──────── INFORMATION ────────

Lemma sort_by_key_reverse_ret {A K} (key : A -> M K) (f : A -> K) ltk l :
  (forall x, In x l -> key x = ret (f x)) ->
  sort_by_key_reverse key ltk l
  = ret (sort_reverse (fun a b => ltk (f a) (f b)) l).
Proof.
  intros H. unfold sort_by_key_reverse. rewrite (mapM_ret _ f) by exact H.
  rewrite bind_ret. now rewrite sort_reverse_undecorated.
Qed.

(** ** The orders the program sorts by *)

Lemma list_compare_antisym a b :
  list_compare b a = CompOpp (list_compare a b).
Proof.
  revert b; induction a as [|x a IH]; intros [|y b]; simpl; try reflexivity.
  rewrite (Z.compare_antisym x y).
  destruct (x ?= y)%Z; simpl; auto.
Qed.

Lemma list_compare_refl a : list_compare a a = Eq.
Proof. induction a; simpl; [reflexivity|]. now rewrite Z.compare_refl. Qed.

Lemma list_compare_ge_trans a b c :
  list_compare a b <> Lt -> list_compare b c <> Lt -> list_compare a c <> Lt.
Proof.
  revert b c; induction a as [|x a IH]; intros [|y b] [|z c]; simpl;
    try congruence.
  destruct (Z.compare_spec x y), (Z.compare_spec y z), (Z.compare_spec x z);
    try congruence; try lia; subst; eauto.
Qed.

Lemma list_ltb_false a b : list_ltb a b = false <-> list_compare a b <> Lt.
Proof. unfold list_ltb. destruct (list_compare a b); split; congruence. Qed.

Lemma list_ltb_asym a b : list_ltb a b = true -> list_ltb b a = false.
Proof.
  unfold list_ltb. rewrite (list_compare_antisym a b).
  destruct (list_compare a b); simpl; congruence.
Qed.
(** The forecast of a tenant that has groups, over a horizon of one day
    or more. *)
Lemma forecast_structure (today : Cal.date) (st : Store) (company_id : string) (days : Z)
    (company : Company) (gs : list Group) :
  companies st !! company_id = Some company ->
  groups st !! company_id = Some gs ->
  gs <> [] ->
  1 <= days ->
  horizon_in_calendar today days ->
  exists final rows low high,
    fold_left (simulate_within today gs) (range days)
              (default (PyInt 0) (co_current_balance company), []) = (final, rows)
    /\ first_extreme PyNum.lt rows = Some low
    /\ first_extreme PyNum.gt rows = Some high
    /\ get_forecast today st company_id days
       = Ok (ForecastOf rows
               (mkForecastSummary (default (PyInt 0) (co_current_balance company))
                  (mkForecastPoint (row_balance low) (row_date low))
                  (mkForecastPoint (row_balance high) (row_date high))))
    /\ map row_date rows = map (Cal.add_days today) (range days)
    /\ Forall well_named rows.
Proof.
  intros Hc Hg Hne Hd Hcal. unfold get_forecast. rewrite Hc, Hg.
  destruct gs as [|g gs']; [congruence|].
  set (balance := default (PyInt 0) (co_current_balance company)).
  rewrite (simulate_horizon today (g :: gs') days (balance, []) Hcal).
  destruct (simulate_rows today (g :: gs') (range days) balance [])
    as (final & rows & E & D & N).
  cbn [app] in E. rewrite E.
  assert (Hrows : rows <> []).
  { intros ->. apply (f_equal (@length _)) in D.
    rewrite !length_map, range_length in D. simpl in D. lia. }
  destruct (first_extreme_some PyNum.lt rows Hrows) as [low L].
  destruct (first_extreme_some PyNum.gt rows Hrows) as [high H].
  exists final, rows, low, high. rewrite L, H.
  split; [reflexivity|]. split; [reflexivity|]. split; [reflexivity|].
  split; [reflexivity|]. split; assumption.
Qed.
(** C9 (as amended).  The check is gated by the client output path.  When
    that path is supplied and not all of client type name, service name
    and types module are, the driver, having written the type definitions,
    raises a [ValueError] whose message lists exactly the missing flags;
    when the client output path is not supplied the three options are
    ignored and client generation is skipped without an error. *)
Theorem client_arguments_check (a : args) (data : document) (code : string)
  (g' : APIStructGenerator) :
  generate_from_api_json data (init (base_class_name a) (Some (base_class_doc a)))
  = Ok (code, g') ->
  (truthy (client_output a) = true ->
   forallb truthy [client_class_name a; service_name a; types_module a] = false ->
   main a (Ok data)
   = ([(output a, code)],
      Err (ValueError (missing_args_prefix +:+ join ", " (missing_flags a)))) /\
   forall flag, In flag (missing_flags a) <->
                exists v, In (flag, v) (client_flags a) /\ truthy v = false) /\
  (truthy (client_output a) = false ->
   main a (Ok data) = ([(output a, code)], Ok tt)).
Proof.
  intros Hgen. split.
  - intros Hout Hnot. split; [|apply missing_flags_spec].
    unfold main. rewrite Hgen, Hout.
    change (map snd (client_flags a))
      with [client_class_name a; service_name a; types_module a].
    rewrite Hnot. reflexivity.
  - intros Hout. unfold main. rewrite Hgen, Hout. reflexivity.
Qed.

Lemma client_arguments_check_witness :
  snd (main partial_client_args (Ok empty_document))
  = Err (ValueError (missing_args_prefix +:+ "--service-name, --types-module")).
Proof.
  edestruct (client_arguments_check partial_client_args empty_document) as [H _].
  - vm_compute. reflexivity.
  - destruct H as [H _]; [reflexivity|reflexivity|].
    rewrite H. reflexivity.
Defined.

(** C9 (as stated) fails: with a client type name but no client output
    path (and no service name or types module) the driver ends normally,
    having written only the type definitions. *)
Lemma partial_client_arguments_skipped :
  truthy (client_class_name ungated_client_args) = true /\
  truthy (service_name ungated_client_args) = false /\
  snd (main ungated_client_args (Ok empty_document)) = Ok tt /\
  map fst (fst (main ungated_client_args (Ok empty_document))) = ["generated_types.py"].
Proof. vm_compute. repeat split. Qed.

(** * Reachability *)

(** C4.  For the single request row ["A.B.N.C"] the builder creates the
    nodes [AForX] and [ABItemForX] and leaves the root without any field:
    no root-level reference is synthesised, so neither node is reachable
    from the root. *)
Theorem nested_array_path_unreachable :
  exists root g',
    create_nested_structure [row "A.B.N.C"] "X" default_generator = Ok (root, g') /\
    NestedModel.fields root = [] /\
    map NestedModel.name (nested_models g') = ["AForX"; "ABItemForX"] /\
    map (reachable root (nested_models g')) (nested_models g') = [false; false].
Proof.
  eexists _, _. split; [vm_compute; reflexivity|].
  repeat split.
Qed.

(** * Model graph builder *)

Section Dictionaries.

Context {V : Type}.
Implicit Types (d : list (string * V)) (k : string) (v : V).

Lemma dict_get_set k k' v d :
  dict_get k' (dict_set k v d) = if String.eqb k k' then Some v else dict_get k' d.
Proof.
  induction d as [|[k0 v0] d IH]; simpl.
  - reflexivity.
  - destruct (String.eqb_spec k0 k) as [->|Hne]; simpl.
    + destruct (String.eqb k k'); reflexivity.
    + rewrite IH. destruct (String.eqb_spec k k') as [->|Hne'].
      * destruct (String.eqb_spec k0 k'); [contradiction|reflexivity].
      * reflexivity.
Qed.

Lemma dict_has_set k k' v d :
  dict_has k' (dict_set k v d) = String.eqb k k' || dict_has k' d.
Proof.
  unfold dict_has. rewrite dict_get_set. destruct (String.eqb k k'); reflexivity.
Qed.

Lemma dict_get_filter (f : string -> bool) k d :
  dict_get k (List.filter (fun kv => f (fst kv)) d)
  = if f k then dict_get k d else None.
Proof.
  induction d as [|[k0 v0] d IH]; simpl.
  - now destruct (f k).
  - destruct (f k0) eqn:Hf0; simpl.
    + destruct (String.eqb_spec k0 k) as [->|Hne]; [now rewrite Hf0|exact IH].
    + destruct (String.eqb_spec k0 k) as [->|Hne]; [now rewrite IH, Hf0|exact IH].
Qed.

Lemma dict_keys_has k d : In k (dict_keys d) <-> dict_has k d = true.
Proof.
  unfold dict_has, dict_keys. induction d as [|[k0 v0] d IH]; simpl.
  - split; [intros []|discriminate].
  - destruct (String.eqb_spec k0 k) as [->|Hne].
    + split; [reflexivity|now left].
    + rewrite <- IH. split; [intros [?|?]; [contradiction|assumption]|now right].
Qed.

End Dictionaries.

Section Discovery.

Lemma dict_has_defaultdict_add k x P (d : list (string * gset string)) :
  dict_has P (defaultdict_add k x d) = String.eqb k P || dict_has P d.
Proof.
  unfold defaultdict_add. destruct (dict_get k d); apply dict_has_set.
Qed.

Lemma elem_of_fold_union (l : list string) : forall (s : gset string) P,
  P ∈ fold_left (fun s q => {[q]} ∪ s) l s <-> P ∈ s \/ In P l.
Proof.
  induction l as [|q l IH]; intros s P; simpl.
  - split; [now left|intros [?|[]]; assumption].
  - rewrite IH, elem_of_union, elem_of_singleton. split.
    + intros [[->|?]|?]; auto.
    + intros [?|[->|?]]; auto.
Qed.

Lemma nested_prefixes_full path_parts :
  path_parts <> [] -> In (join "." path_parts) (nested_prefixes path_parts).
Proof.
  intros Hne. unfold nested_prefixes. apply in_map_iff.
  exists (length path_parts). split.
  - now rewrite firstn_all.
  - apply in_seq. destruct path_parts; [contradiction|simpl; lia].
Qed.

Lemma row_class_of_parse p n r :
  p_Name p = Some n -> parse_field_path n = Ok r -> row_class p = Some r.
Proof. unfold row_class. now intros -> ->. Qed.

(** What one row adds to the three collections of the discovery pass. *)
Lemma discover_row_ok p d d' :
  discover_row p d = Ok d' ->
  exists path_parts leaf ai sa,
    row_class p = Some (path_parts, leaf, ai, sa) /\
    (forall P, dict_has P (array_fields d') = true <->
               dict_has P (array_fields d) = true \/
               (path_parts <> [] /\ ai = true /\ join "." path_parts = P)) /\
    (forall P, dict_has P (normal_fields d') = true <->
               dict_has P (normal_fields d) = true \/
               (path_parts <> [] /\ ai = false /\ join "." path_parts = P)) /\
    (forall P, P ∈ nested_object_paths d' <->
               P ∈ nested_object_paths d \/ In P (nested_prefixes path_parts)).
Proof.
  unfold discover_row, get_Name.
  destruct (p_Name p) as [n|] eqn:Hn; simpl; [|discriminate].
  destruct (parse_field_path n) as [[[[pp leaf] ai] sa]|e] eqn:Hparse; simpl;
    [|discriminate].
  intros H. exists pp, leaf, ai, sa.
  split; [eapply row_class_of_parse; eassumption|].
  destruct pp as [|seg pp].
  - simpl in H. injection H as <-.
    split; [|split]; intros P; (split; [now left|]).
    + intros [?|(Hne & _)]; [assumption|now contradiction Hne].
    + intros [?|(Hne & _)]; [assumption|now contradiction Hne].
    + intros [?|[]]; assumption.
  - change (0 <? length (seg :: pp))%nat with true in H. cbv iota zeta in H.
    injection H as <-. cbn [array_fields normal_fields nested_object_paths].
    split; [|split]; intros P.
    + destruct ai.
      * rewrite dict_has_defaultdict_add, orb_true_iff, String.eqb_eq. split.
        -- intros [Heq|?]; [right; repeat split; [discriminate|exact Heq]|now left].
        -- intros [?|(_ & _ & Heq)]; [now right|left; exact Heq].
      * split; [now left|]. intros [?|(_ & ? & _)]; [assumption|discriminate].
    + destruct ai.
      * split; [now left|]. intros [?|(_ & ? & _)]; [assumption|discriminate].
      * rewrite dict_has_defaultdict_add, orb_true_iff, String.eqb_eq. split.
        -- intros [Heq|?]; [right; repeat split; [discriminate|exact Heq]|now left].
        -- intros [?|(_ & _ & Heq)]; [now right|left; exact Heq].
    + exact (elem_of_fold_union (nested_prefixes (seg :: pp)) (nested_object_paths d) P).
Qed.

────────

### EXERCISE AIM
Could you repeat exactly the lines above from the line with "from the root. *)" up to and including the line with "Lemma dict_get_set k", and only those?

### OUTPUT BELOW
    from the root. *)
Theorem nested_array_path_unreachable :
  exists root g',
    create_nested_structure [row "A.B.N.C"] "X" default_generator = Ok (root, g') /\
    NestedModel.fields root = [] /\
    map NestedModel.name (nested_models g') = ["AForX"; "ABItemForX"] /\
    map (reachable root (nested_models g')) (nested_models g') = [false; false].
Proof.
  eexists _, _. split; [vm_compute; reflexivity|].
  repeat split.
Qed.

(** * Model graph builder *)

Section Dictionaries.

Context {V : Type}.
Implicit Types (d : list (string * V)) (k : string) (v : V).

Lemma dict_get_set k k' v d :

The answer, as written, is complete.